■ TASK: Please output exactly the part of the records below that opens with the line containing "rewrite Hend. split;" and closes with the line containing "else makes. *)", both lines included, and nothing else.
[[ MATERIAL TO PROCESS, beginning ]]
(** ** Interest and principal along the loop *)

Section LoopOrdered.

Variables pmt r tp : Q.

Hypothesis r_nonneg : 0 <= r.

(** From a balance whose interest the nominal payment covers, the loop
    pushes entries of falling interest and, up to the adjusted final one,
    of rising principal part: the principal part of an entry lowers the
    balance, a lower balance bears less interest, and what the payment
    does not spend on interest is principal. *)
Lemma loop_ordered (fuel : nat) : forall (k : Z) (bal : Q),
  0 <= pmt - bal * r ->
  Sorted interest_nonincreasing (schedule_loop fuel pmt r tp k bal)
  /\ Sorted (principal_nondecreasing_until tp) (schedule_loop fuel pmt r tp k bal)
  /\ (forall a, bal * r <= interestAmount a ->
        HdRel interest_nonincreasing a (schedule_loop fuel pmt r tp k bal))
  /\ (forall a, principalAmount a <= pmt - bal * r ->
        HdRel (principal_nondecreasing_until tp) a (schedule_loop fuel pmt r tp k bal)).
Proof.
  induction fuel as [|fuel IH]; intros k bal Hp.
  - cbn [schedule_loop]. repeat split; intros; constructor.
  - rewrite schedule_loop_S.
    destruct (Qle_bool (inject_Z k) tp); [|repeat split; intros; constructor].
    destruct (Qeq_bool (inject_Z k) tp) eqn:Efin.
    + apply Qeq_bool_iff in Efin.
      assert (Hend : schedule_loop fuel pmt r tp (k + 1) bal = []).
      { apply loop_past_end. rewrite <- Efin. rewrite <- Zlt_Qlt. lia. }
      rewrite Hend. split; [|split; [|split]].
      * repeat constructor.
      * repeat constructor.
      * intros a Ha. constructor. exact Ha.
      * intros a _. constructor. left. exact Efin.
    + assert (Hpr : 0 <= (pmt - bal * r) * r) by (apply Qmult_le_0_compat; assumption).
      assert (Hnext : 0 <= pmt - (bal - (pmt - bal * r)) * r) by lra.
      destruct (IH (k + 1)%Z (bal - (pmt - bal * r)) Hnext) as (Hi & Hq & Hhi & Hhq).
      split; [|split; [|split]].
      * constructor; [exact Hi|]. apply Hhi. cbn [interestAmount]. lra.
      * constructor; [exact Hq|]. apply Hhq. cbn [principalAmount]. lra.
      * intros a Ha. constructor. exact Ha.
      * intros a Ha. constructor. right. exact Ha.
Qed.
(** The exported factory (index.js, 112):
<<
    const sketchRNN = (model, callback, large = true) =>
      new SketchRNN(model, callback, large);
>>
    The default applies to a missing ([undefined]) third argument only;
    the constructor then tests the value for truthiness. *)
Definition sketchRNN {ms : MagentaSketch} {paths : ModelPaths}
  (name : string) (callback large : JsVal) : SketchRNN * list ModelCall :=
  let large := match large with JUndefined => JBool true | v => v end in
  SketchRNN_new name callback (truthy large).

(** The number of [generate] calls that are fulfilled when the operations
    [ops] are performed from the session [t] on. *)
Fixpoint fulfilled_from {ms : MagentaSketch} {rt : Runtime}
  (t : Trace) (ops : list Op) : nat :=
  match ops with
  | [] => 0
  | o :: rest =>
      match o with
      | OpGenerate a1 a2 a3 =>
          if is_resolved (completion (generate a1 a2 a3 (now t)))
          then 1 else 0
      | OpReset => 0
      end
      + fulfilled_from (perform t o) rest
  end.

(** A kind of call that every fulfilled [generate] makes once and nothing
    else makes. *)
Definition once_per_stroke {ms : MagentaSketch} {rt : Runtime}
  (p : ModelCall -> bool) : Prop :=
  (forall (a1 a2 a3 : JsVal) (s : SketchRNN),
     count p (calls (generate a1 a2 a3 s))
     = if is_resolved (completion (generate a1 a2 a3 s)) then 1 else 0)
  /\ (forall s : SketchRNN, count p (calls (reset s)) = 0).

(* ===================================================================== *)
(** ** Properties of the stroke codec *)
(* ===================================================================== *)

Section Codec.

Lemma zero_is_not_one : JNum PrimFloat.zero <> JNum PrimFloat.one.
Proof.
  intro H.
  assert (E : strict_eq_num (JNum PrimFloat.zero) PrimFloat.one
              = strict_eq_num (JNum PrimFloat.one) PrimFloat.one)
    by (rewrite H; reflexivity).
  vm_compute in E. discriminate E.
Qed.
(** ** What the extractors append, in full *)

(** The dictionaries that the three extractors append, with the tests
    that lead to the [append]. *)
Inductive detected (p : Params) : Vector -> Prop :=
| detected_ffmpeg (range_idx : nat) (c : Contour)
    (width height ang dx dy l : R) :
    In range_idx green_ranges ->
    2 <= contourArea c <= 50 ->
    m00 c > 0 ->
    (5 <= len c)%nat ->
    fitEllipse c = Ok (width, height, ang) ->
    apply_length_constraints p
      (Rmax width height * ffmpeg_scale p * cos (radians ang))
      (Rmax width height * ffmpeg_scale p * sin (radians ang))
    = (dx, dy, l) ->
    l >= min_vector_length p ->
    detected p {| center := (int (m10 c / m00 c), int (m01 c / m00 c));
                  direction := (dx, dy);
                  magnitude := l;
                  angle := radians ang;
                  quality := Rmin (contourArea c / 50) 1;
                  confidence := 0.9 - INR range_idx * 0.1;
                  method := ffmpeg;
                  evidence := contourArea c |}
| detected_flow (fl : Flow) (y x : Z) (fx fy dx dy l : R) :
    In y (range step (fst (flow_shape fl) - step) step) ->
    In x (range step (snd (flow_shape fl) - step) step) ->
    flow_at fl y x = (fx, fy) ->
    hypot fx fy > 0.8 ->
    apply_length_constraints p (fx * flow_scale p) (fy * flow_scale p)
    = (dx, dy, l) ->
    l >= min_vector_length p ->
    detected p {| center := (x, y);
                  direction := (dx, dy);
                  magnitude := l;
                  angle := arctan2 fy fx;
                  quality := Rmin (hypot fx fy / 4) 1;
                  confidence := 0.7;
                  method := flow;
                  evidence := hypot fx fy |}
| detected_edge (x1 y1 x2 y2 : Z) (dx dy l : R) :
    apply_length_constraints p
      (IZR (x2 - x1) * edge_scale p) (IZR (y2 - y1) * edge_scale p)
    = (dx, dy, l) ->
    l >= min_vector_length p ->
    detected p
      {| center := (((x1 + x2) / 2)%Z, ((y1 + y2) / 2)%Z);
         direction := (dx, dy);
         magnitude := l;
         angle := arctan2 dy dx;
         quality :=
           Rmin (sqrt (IZR ((x2 - x1) * (x2 - x1) + (y2 - y1) * (y2 - y1)))
                 / 30) 1;
         confidence := 0.6;
         method := edge;
         evidence :=
           sqrt (IZR ((x2 - x1) * (x2 - x1) + (y2 - y1) * (y2 - y1))) |}.
Lemma apply_email_keeps (db : Store) (user user' : User.t) (user_id : Z)
    (data : Py.body) :
  apply_email db user user_id data = inr user' ->
  User.id user' = User.id user /\ User.role user' = User.role user.
Proof.
  unfold apply_email.
  destruct (Py.get data "email") as [v |];
    [destruct (first_by_email (replace_user db user) v) as [existing |];
     [destruct (negb (User.id existing =? user_id)) |] |];
    intros H; try discriminate; injection H as <-; split; reflexivity.
Qed.

Lemma apply_password_keeps (user user' : User.t) (data : Py.body) :
  apply_password hash user data = inr user' ->
  User.id user' = User.id user /\ User.role user' = User.role user.
Proof.
  unfold apply_password.
  destruct (Py.get data "password") as [v |];
    intros H; injection H as <-; split; reflexivity.
Qed.

Lemma apply_role_keeps (db : Store) (cu user user' : User.t) (user_id : Z)
    (data : Py.body) :
  apply_role db cu user user_id data = inr user' ->
  User.id user' = User.id user
  /\ (user_id = User.id cu -> User.role user' = User.role user).
Proof.
  unfold apply_role.
  destruct (Py.get data "role") as [v |].
  - destruct (user_id =? User.id cu) eqn:Eown; [discriminate |].
    apply Z.eqb_neq in Eown.
    destruct (is_admin user && negb (String.eqb v "admin"));
      [destruct (admin_count (replace_user db user) <=? 1)%nat |];
      intros H; try discriminate; injection H as <-;
      (split; [reflexivity | contradiction]).
  - intros H; injection H as <-. split; reflexivity.
Qed.

(** The steps of [update_user_fields] that a successful run went
    through. *)
Lemma update_user_fields_inr (db : Store) (cu user user' : User.t) (user_id : Z)
    (data : Py.body) :
  update_user_fields hash db cu user user_id data = inr user' ->
  exists u1 u2 u3,
    apply_username db user user_id data = inr u1
    /\ apply_email db u1 user_id data = inr u2
    /\ apply_password hash u2 data = inr u3
    /\ apply_role db cu u3 user_id data = inr user'.
Proof.
  unfold update_user_fields.
  destruct (apply_username db user user_id data) as [r | u1] eqn:E1; [discriminate |].
  destruct (apply_email db u1 user_id data) as [r | u2] eqn:E2; [discriminate |].
  destruct (apply_password hash u2 data) as [r | u3] eqn:E3; [discriminate |].
  intros H. exists u1, u2, u3. repeat split; assumption.
Qed.

(** The attribute updates of [update_user] keep the primary key, and a
    request on the requester's own row that goes through has not touched
    the role. *)
Lemma update_user_fields_keeps (db : Store) (cu user user' : User.t)
    (user_id : Z) (data : Py.body) :
  update_user_fields hash db cu user user_id data = inr user' ->
  User.id user' = User.id user
  /\ (user_id = User.id cu -> User.role user' = User.role user).
Proof.
  intros H. apply update_user_fields_inr in H.
  destruct H as (u1 & u2 & u3 & H1 & H2 & H3 & H4).
  apply apply_username_keeps in H1. apply apply_email_keeps in H2.
  apply apply_password_keeps in H3. apply apply_role_keeps in H4.
  destruct H1 as [I1 R1], H2 as [I2 R2], H3 as [I3 R3], H4 as [I4 R4].
  split; [congruence |]. intros Hown. specialize (R4 Hown). congruence.
Qed.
[[ MATERIAL TO PROCESS, end ]]
■ YOUR RESPONSE:
      rewrite Hend. split; [|split; [|split]].
      * repeat constructor.
      * repeat constructor.
      * intros a Ha. constructor. exact Ha.
      * intros a _. constructor. left. exact Efin.
    + assert (Hpr : 0 <= (pmt - bal * r) * r) by (apply Qmult_le_0_compat; assumption).
      assert (Hnext : 0 <= pmt - (bal - (pmt - bal * r)) * r) by lra.
      destruct (IH (k + 1)%Z (bal - (pmt - bal * r)) Hnext) as (Hi & Hq & Hhi & Hhq).
      split; [|split; [|split]].
      * constructor; [exact Hi|]. apply Hhi. cbn [interestAmount]. lra.
      * constructor; [exact Hq|]. apply Hhq. cbn [principalAmount]. lra.
      * intros a Ha. constructor. exact Ha.
      * intros a Ha. constructor. right. exact Ha.
Qed.
(** The exported factory (index.js, 112):
<<
    const sketchRNN = (model, callback, large = true) =>
      new SketchRNN(model, callback, large);
>>
    The default applies to a missing ([undefined]) third argument only;
    the constructor then tests the value for truthiness. *)
Definition sketchRNN {ms : MagentaSketch} {paths : ModelPaths}
  (name : string) (callback large : JsVal) : SketchRNN * list ModelCall :=
  let large := match large with JUndefined => JBool true | v => v end in
  SketchRNN_new name callback (truthy large).

(** The number of [generate] calls that are fulfilled when the operations
    [ops] are performed from the session [t] on. *)
Fixpoint fulfilled_from {ms : MagentaSketch} {rt : Runtime}
  (t : Trace) (ops : list Op) : nat :=
  match ops with
  | [] => 0
  | o :: rest =>
      match o with
      | OpGenerate a1 a2 a3 =>
          if is_resolved (completion (generate a1 a2 a3 (now t)))
          then 1 else 0
      | OpReset => 0
      end
      + fulfilled_from (perform t o) rest
  end.

(** A kind of call that every fulfilled [generate] makes once and nothing
    else makes. *)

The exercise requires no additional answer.